╭─ DATA FOR THE TASK

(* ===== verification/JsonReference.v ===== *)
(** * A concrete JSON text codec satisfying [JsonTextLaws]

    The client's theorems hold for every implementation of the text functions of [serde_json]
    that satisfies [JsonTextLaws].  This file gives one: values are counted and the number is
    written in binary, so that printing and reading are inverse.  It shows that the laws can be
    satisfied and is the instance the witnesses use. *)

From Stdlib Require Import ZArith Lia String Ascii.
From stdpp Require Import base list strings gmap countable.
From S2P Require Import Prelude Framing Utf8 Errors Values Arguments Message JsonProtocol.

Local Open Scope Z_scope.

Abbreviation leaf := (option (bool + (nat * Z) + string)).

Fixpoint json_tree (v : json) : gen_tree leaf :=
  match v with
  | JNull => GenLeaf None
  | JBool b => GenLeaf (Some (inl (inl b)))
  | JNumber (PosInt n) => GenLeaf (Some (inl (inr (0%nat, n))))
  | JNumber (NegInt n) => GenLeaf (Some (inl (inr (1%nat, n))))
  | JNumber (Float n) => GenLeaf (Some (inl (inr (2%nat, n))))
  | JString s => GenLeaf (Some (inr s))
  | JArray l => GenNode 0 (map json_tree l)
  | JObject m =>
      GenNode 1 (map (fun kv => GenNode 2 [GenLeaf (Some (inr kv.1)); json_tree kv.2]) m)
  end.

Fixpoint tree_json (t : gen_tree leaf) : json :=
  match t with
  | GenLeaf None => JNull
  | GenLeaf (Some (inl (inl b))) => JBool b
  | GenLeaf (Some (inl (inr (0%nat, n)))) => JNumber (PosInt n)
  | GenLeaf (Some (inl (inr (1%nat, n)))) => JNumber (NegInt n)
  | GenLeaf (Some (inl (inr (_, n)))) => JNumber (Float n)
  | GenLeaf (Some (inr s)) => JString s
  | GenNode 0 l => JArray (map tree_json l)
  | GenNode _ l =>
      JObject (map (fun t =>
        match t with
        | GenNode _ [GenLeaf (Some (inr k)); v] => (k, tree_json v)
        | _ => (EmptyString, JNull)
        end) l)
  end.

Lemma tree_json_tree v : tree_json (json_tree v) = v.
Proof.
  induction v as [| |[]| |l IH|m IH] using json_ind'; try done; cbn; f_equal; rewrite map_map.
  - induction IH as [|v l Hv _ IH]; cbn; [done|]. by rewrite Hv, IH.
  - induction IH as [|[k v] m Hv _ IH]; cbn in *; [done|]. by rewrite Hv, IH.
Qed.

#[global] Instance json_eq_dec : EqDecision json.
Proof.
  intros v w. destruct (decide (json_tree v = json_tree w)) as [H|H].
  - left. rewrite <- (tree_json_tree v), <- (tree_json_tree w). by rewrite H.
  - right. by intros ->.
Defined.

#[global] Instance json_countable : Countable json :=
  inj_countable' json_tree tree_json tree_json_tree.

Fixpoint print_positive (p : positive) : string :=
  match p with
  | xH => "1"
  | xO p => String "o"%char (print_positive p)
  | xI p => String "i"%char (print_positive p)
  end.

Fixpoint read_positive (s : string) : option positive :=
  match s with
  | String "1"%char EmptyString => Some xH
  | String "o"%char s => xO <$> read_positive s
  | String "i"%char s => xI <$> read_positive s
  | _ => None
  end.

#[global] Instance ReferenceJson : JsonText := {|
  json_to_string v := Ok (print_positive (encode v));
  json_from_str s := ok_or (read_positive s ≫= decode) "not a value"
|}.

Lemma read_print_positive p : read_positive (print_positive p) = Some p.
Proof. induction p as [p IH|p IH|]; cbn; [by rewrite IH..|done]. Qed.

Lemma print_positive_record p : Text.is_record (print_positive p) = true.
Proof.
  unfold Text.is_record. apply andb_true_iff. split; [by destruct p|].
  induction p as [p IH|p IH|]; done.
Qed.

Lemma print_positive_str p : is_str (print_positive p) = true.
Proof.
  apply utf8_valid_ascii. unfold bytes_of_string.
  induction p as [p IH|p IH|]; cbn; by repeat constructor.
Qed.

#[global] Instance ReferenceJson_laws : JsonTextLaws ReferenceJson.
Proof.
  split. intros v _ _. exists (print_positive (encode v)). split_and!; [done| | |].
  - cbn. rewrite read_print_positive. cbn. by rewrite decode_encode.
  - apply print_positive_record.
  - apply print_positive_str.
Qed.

╰─

- _REQUIRED ACTION_:
Nothing should appear in the answer except the lines above from the line with "JObject m =>" through the line with "n)))) => JNumber (PosInt n)", both included, written out exactly.

- _TASK RESPONSE_:
  | JObject m =>
      GenNode 1 (map (fun kv => GenNode 2 [GenLeaf (Some (inr kv.1)); json_tree kv.2]) m)
  end.

Fixpoint tree_json (t : gen_tree leaf) : json :=
  match t with
  | GenLeaf None => JNull
  | GenLeaf (Some (inl (inl b))) => JBool b
  | GenLeaf (Some (inl (inr (0%nat, n)))) => JNumber (PosInt n)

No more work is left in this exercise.